Again, using PSEG’s model for that same 2,000 square foot home, you’d be looking at a heating cost of a little over $1,700 a year with natural gas. That said, the utility company that delivers that gas to your home will charge you a delivery fee that can be anywhere from $200-$500 a year. Homeowners looking to upgrade to gas can add at least another $2,000-$6,500 to install a new furnace and potentially thousands more to pay the utility company to bring the gas line to you. Even so, that’s still a world of savings compared to fuel oil and almost half the cost of propane.

A home with natural gas already installed will end up costing the homeowner somewhere between $15,200 to $17,600. If you’re looking to save by upgrading to gas heat that means you should expect to pay anywhere from $17,200 to $24,100 over your ownership.
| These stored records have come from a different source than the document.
Lemma rebirth_regenerates_witness :
  consistent rebirthState
  /\ lifeStage (life rebirthState) = rebirth
  /\ Forall (fun sp => sap_growth sp > 0.98) (saplings (scene rebirthState))
  /\ lifeStage (life (run (loop 16) rebirthState)) = sprout
  /\ growth (climate (run (loop 16) rebirthState)) = 0.05.
Proof.
  assert (Hc : consistent rebirthState).
  { unfold consistent, climateOk, ripenedOk, saplingsOk, refsOk,
      rebirthState, state0.
    cbn [climate life scene host on_life on_scene growth targetGrowth
         hydration fruitsRipened lifeStage saplings tree branchSegments
         set_lifeStage set_saplings].
    repeat split; try lra; try lia; try discriminate.
    constructor. }
  assert (Hs : lifeStage (life rebirthState) = rebirth) by reflexivity.
  assert (Hg : Forall (fun sp => sap_growth sp > 0.98)
                 (saplings (scene rebirthState))).
  { unfold rebirthState, state0.
    cbn [scene on_life on_scene saplings set_saplings].
    constructor; [cbn [sap_growth]; lra | constructor]. }
  split; [exact Hc|]. split; [exact Hs|]. split; [exact Hg|].
  destruct (rebirth_regenerates 16 rebirthState Hc Hs Hg)
    as (t' & rootSeed & _ & _ & _ & _ & _ & _ & Hgr & _ & _ & Hstage & _).
  split; assumption.
Defined.

(** ** Fruit ripening *)

Lemma ripen_newly dms hyd f :
  snd (ripen dms hyd f) = true
  <-> ripeness (fst (ripen dms hyd f)) > 0.98 /\ counted f = false.
Proof.
  unfold ripen. cbn [fst snd ripeness].
  rewrite andb_true_iff, gtb_true, negb_true_iff. reflexivity.
Qed.

Lemma ripen_counted dms hyd f :
  counted (fst (ripen dms hyd f)) = true
  <-> counted f = true \/ ripeness (fst (ripen dms hyd f)) > 0.98.
Proof.
  unfold ripen. cbn [fst snd ripeness counted].
  set (r := clamp _ 0 1.2).
  destruct (gtb r 0.98) eqn:G; destruct (counted f); cbn [andb negb];
    first [ apply gtb_true in G | apply gtb_false in G ];
    split; intros H; try reflexivity; try discriminate; auto;
    destruct H as [H | H]; try discriminate; lra.
Qed.

Lemma ripen_counted_eq dms hyd f :
  counted (fst (ripen dms hyd f)) = counted f || snd (ripen dms hyd f).
Proof.
  unfold ripen. cbn [fst snd counted].
  destruct (gtb _ 0.98); destruct (counted f); reflexivity.
Qed.

Lemma ripenAll_app p q f : ripenAll (p ++ q) f = ripenAll q (ripenAll p f).
Proof. unfold ripenAll. apply fold_left_app. Qed.

Lemma firstn_succ {A} (l : list A) k a :
  nth_error l k = Some a -> firstn (S k) l = firstn k l ++ [a].
Proof.
  revert l. induction k as [|k IH]; intros [|b l] H; try discriminate H.
  - injection H as ->. reflexivity.
  - cbn [nth_error] in H.
    change (firstn (S (S k)) (b :: l)) with (b :: firstn (S k) l).
    rewrite (IH l H). reflexivity.
Qed.

Lemma fruitAfter_step passes f k p :
  nth_error passes k = Some p ->
  fruitAfter passes f k
  = fst (ripen (fst p) (snd p) (ripenAll (firstn k passes) f)).
Proof.
  intros H. unfold fruitAfter. rewrite (firstn_succ passes k p H).
  rewrite ripenAll_app. reflexivity.
Qed.

(** The flag is set when a pass has left the ripeness above 0.98. *)
Lemma counted_after passes f :
  counted f = false ->
  forall k, (k <= length passes)%nat ->
    counted (ripenAll (firstn k passes) f) = true
    <-> exists j, (j < k)%nat /\ ripenessAfter passes f j > 0.98.
Proof.
  intros Hf. induction k as [|k IH]; intros Hk.
  - cbn [firstn ripenAll fold_left]. rewrite Hf. split; [discriminate|].
    intros (j & Hj & _). lia.
  - destruct (nth_error passes k) as [p|] eqn:Hp.
    2:{ apply nth_error_None in Hp. lia. }
    pose proof (fruitAfter_step passes f k p Hp) as Hstep.
    unfold fruitAfter in Hstep. rewrite Hstep, ripen_counted.
    rewrite (IH ltac:(lia)). rewrite <- Hstep.
    split.
    + intros [(j & Hj & Hr) | Hr].
      * exists j. split; [lia | exact Hr].
      * exists k. split; [lia | exact Hr].
    + intros (j & Hj & Hr).
      destruct (Nat.eq_dec j k) as [-> | Hne].
      * right. exact Hr.
      * left. exists j. split; [lia | exact Hr].
Qed.

Lemma increments_counted passes :
  forall f, counted f = true ->
    increments passes f = 0%nat /\ counted (ripenAll passes f) = true.
Proof.
  induction passes as [|p passes IH]; intros f Hf.
  - split; [reflexivity | exact Hf].
  - cbn [increments ripenAll fold_left].
    assert (Hn : snd (ripen (fst p) (snd p) f) = false).
    { destruct (snd (ripen (fst p) (snd p) f)) eqn:E; [|reflexivity].
      apply ripen_newly in E. destruct E as [_ E]. congruence. }
    assert (Hc : counted (fst (ripen (fst p) (snd p) f)) = true).
    { apply ripen_counted. left. exact Hf. }
    rewrite Hn. destruct (IH _ Hc) as [I1 I2]. rewrite I1.
    split; [reflexivity | exact I2].
Qed.

Lemma increments_once passes : forall f, (increments passes f <= 1)%nat.
Proof.
  induction passes as [|p passes IH]; intros f; cbn [increments].
  - lia.
  - destruct (snd (ripen (fst p) (snd p) f)) eqn:E.
    + assert (Hc : counted (fst (ripen (fst p) (snd p) f)) = true).
      { rewrite ripen_counted_eq, E. apply orb_true_r. }
      destruct (increments_counted passes _ Hc) as [-> _]. lia.
    + specialize (IH (fst (ripen (fst p) (snd p) f))). lia.
Qed.

(** The pass that adds 1 is the first that leaves the ripeness above
    0.98. *)
Lemma incrementsAt_first passes f k :
  counted f = false -> (k < length passes)%nat ->
  incrementsAt passes f k = true
  <-> ripenessAfter passes f k > 0.98
      /\ forall j, (j < k)%nat -> ripenessAfter passes f j <= 0.98.
Proof.
  intros Hf Hk. unfold incrementsAt.
  destruct (nth_error passes k) as [p|] eqn:Hp.
  2:{ apply nth_error_None in Hp. lia. }
  rewrite ripen_newly. unfold ripenessAfter at 1.
  rewrite (fruitAfter_step passes f k p Hp).
  pose proof (counted_after passes f Hf k ltac:(lia)) as Hc.
  split.
  - intros [Hr Hn]. split; [exact Hr|]. intros j Hj.
    destruct (Rle_dec (ripenessAfter passes f j) 0.98) as [Hle|Hgt];
      [exact Hle|].
    assert (Ht : counted (ripenAll (firstn k passes) f) = true).
    { apply Hc. exists j. split; [exact Hj | lra]. }
    congruence.
  - intros [Hr Hall]. split; [exact Hr|].
    destruct (counted (ripenAll (firstn k passes) f)) eqn:E;
      [|reflexivity].
    destruct (proj1 Hc eq_refl) as (j & Hj & Hgt).
    specialize (Hall j Hj). lra.
Qed.

(** ** The count of ripened fruit *)

Lemma countedOf_cons f fs :
  countedOf (f :: fs) = ((if counted f then 1 else 0) + countedOf fs)%Z.
Proof.
  unfold countedOf. cbn [filter]. destruct (counted f); cbn [length]; lia.
Qed.

Lemma newlyCounted_cons dms hyd f fs :
  newlyCounted dms hyd (f :: fs)
  = ((if snd (ripen dms hyd f) then 1 else 0) + newlyCounted dms hyd fs)%Z.
Proof.
  unfold newlyCounted. cbn [filter].
  destruct (snd (ripen dms hyd f)); cbn [length]; lia.
Qed.

Lemma newlyCounted_nonneg dms hyd fs : (0 <= newlyCounted dms hyd fs)%Z.
Proof. unfold newlyCounted. lia. Qed.

(** A pass sets the flags of the fruits it counts, and no other. *)
Lemma countedOf_ripen dms hyd fs :
  countedOf (map (fun f => fst (ripen dms hyd f)) fs)
  = (countedOf fs + newlyCounted dms hyd fs)%Z.
Proof.
  induction fs as [|f fs IH].
  - reflexivity.
  - cbn [map]. rewrite !countedOf_cons, newlyCounted_cons, IH.
    rewrite ripen_counted_eq.
    destruct (snd (ripen dms hyd f)) eqn:E.
    + apply ripen_newly in E. destruct E as [_ ->]. cbn [orb]. lia.
    + rewrite orb_false_r. lia.
Qed.

Lemma countedOf_uncounted fs :
  Forall (fun f => counted f = false) fs -> countedOf fs = 0%Z.
Proof.
  induction 1 as [|f fs Hf _ IH]; [reflexivity|].
  rewrite countedOf_cons, Hf, IH. reflexivity.
Qed.

Lemma countedBelow_ext n h h' :
  (forall r, (r < n)%nat -> countedIn (h' r) = countedIn (h r)) ->
  countedBelow n h' = countedBelow n h.
Proof.
  induction n as [|n IH]; intros H; cbn [countedBelow]; [reflexivity|].
  rewrite IH by (intros r Hr; apply H; lia).
  rewrite (H n) by lia. reflexivity.
Qed.

Lemma countedBelow_upd_above n h r c :
  (n <= r)%nat -> countedBelow n (upd h r c) = countedBelow n h.
Proof.
  intros H. apply countedBelow_ext. intros r' Hr'.
  rewrite upd_other by lia. reflexivity.
Qed.

Lemma countedBelow_upd n h r c :
  (r < n)%nat ->
  countedBelow n (upd h r c)
  = (countedBelow n h + (countedIn c - countedIn (h r)))%Z.
Proof.
  induction n as [|n IH]; intros H; [lia|]. cbn [countedBelow].
  destruct (Nat.eq_dec r n) as [-> | Hne].
  - rewrite countedBelow_upd_above by lia. rewrite upd_same. lia.
  - rewrite IH by lia. rewrite upd_other by lia. lia.
Qed.

Lemma countedBelow_upd_same n h r c :
  countedIn c = countedIn (h r) ->
  countedBelow n (upd h r c) = countedBelow n h.
Proof.
  intros H. apply countedBelow_ext. intros r' _.
  destruct (Nat.eq_dec r' r) as [-> | Hne].
  - rewrite upd_same. exact H.
  - rewrite upd_other by exact Hne. reflexivity.
Qed.

#[export] Instance ledger_PreOrder n : PreOrder (ledger n).
Proof.
  split.
  - intros s. unfold ledger. lia.
  - intros a b c [H1 H2] [H3 H4]. unfold ledger in *. lia.
Qed.

(** *** One call of [drawFruit] *)

Lemma mapM_length {A B} (f : A -> M B) l :
  forall s, length (fst (mapM f l s)) = length l.
Proof.
  induction l as [|a l IH]; intros s; cbn [mapM]; [reflexivity|].
  unfold bind. destruct (f a s) as [b s1].
  specialize (IH s1). destruct (mapM f l s1) as [bs s2].
  cbn [fst ret length] in *. congruence.
Qed.

Lemma newFruits_uncounted branch l :
  forall s,
    Forall (fun f => counted f = false) (fst (mapM (newFruit branch) l s)).
Proof.
  induction l as [|idx l IH]; intros s; cbn [mapM].
  - constructor.
  - unfold bind.
    assert (Hf : counted (fst (newFruit branch idx s)) = false)
      by reflexivity.
    destruct (newFruit branch idx s) as [f s1]. cbn [fst] in Hf.
    specialize (IH s1).
    destruct (mapM (newFruit branch) l s1) as [bs s2].
    cbn [fst ret] in *. constructor; assumption.
Qed.

Lemma newFruits_keep branch l :
  keeps (same (fun s => (heap (host s), nextRef (host s), life s, clock s,
                         climate s)))
    (mapM (newFruit branch) l).
Proof. keeps_step. unfold newFruit. keeps_same. Qed.

Lemma drawOneFruit_run x y branch angle time f s :
  let p := ripen (deltaMs (clock s)) (hydration (climate s)) f in
  let r := drawOneFruit x y branch angle time f s in
  fst r = fst p
  /\ fruitsRipened (life (snd r))
     = (fruitsRipened (life s) + (if snd p then 1 else 0))%Z
  /\ (heap (host (snd r)), nextRef (host (snd r)), clock (snd r),
      climate (snd r))
     = (heap (host s), nextRef (host s), clock s, climate s).
Proof.
  intros p r. unfold r, p, drawOneFruit, bind, gets. cbn [fst snd].
  destruct (ripen (deltaMs (clock s)) (hydration (climate s)) f)
    as [f' newly].
  destruct newly; unfold when, emit, modify, ret;
    cbn [fst snd life host on_host on_life heap nextRef clock climate
         set_canvas fruitsRipened set_fruitsRipened];
    (split; [reflexivity|]); (split; [lia|reflexivity]).
Qed.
Start saving when you upgrade your home’s existing equipment

While utility bills themselves may be unavoidable, there are a number of things homeowners can do to reduce their burden. The EPA estimates that proper insulation can save you upwards of 15% on heating and cooling costs. On top of that, new smart thermostats can help operate your boiler or furnace more efficiently, and many utility companies provide incentives and discounts for homeowners to adopt them. Ultimately, the best way to reduce your utility bill is to install a geothermal system.

A Dandelion Geothermal System heats and cools using the ambient temperature of the ground under your home and operates at upwards of 400% efficiency without burning any fossil fuels. Not only is it good for the environment, but it also saves you money by eliminating your separate heating bill while providing warmth in the winter and super-efficient central AC in the summer. You can install a Dandelion system for no money down and finance for as little as $140/month, meaning that you could spend as little as $14,400 over the lifetime of the system while adding value to your home.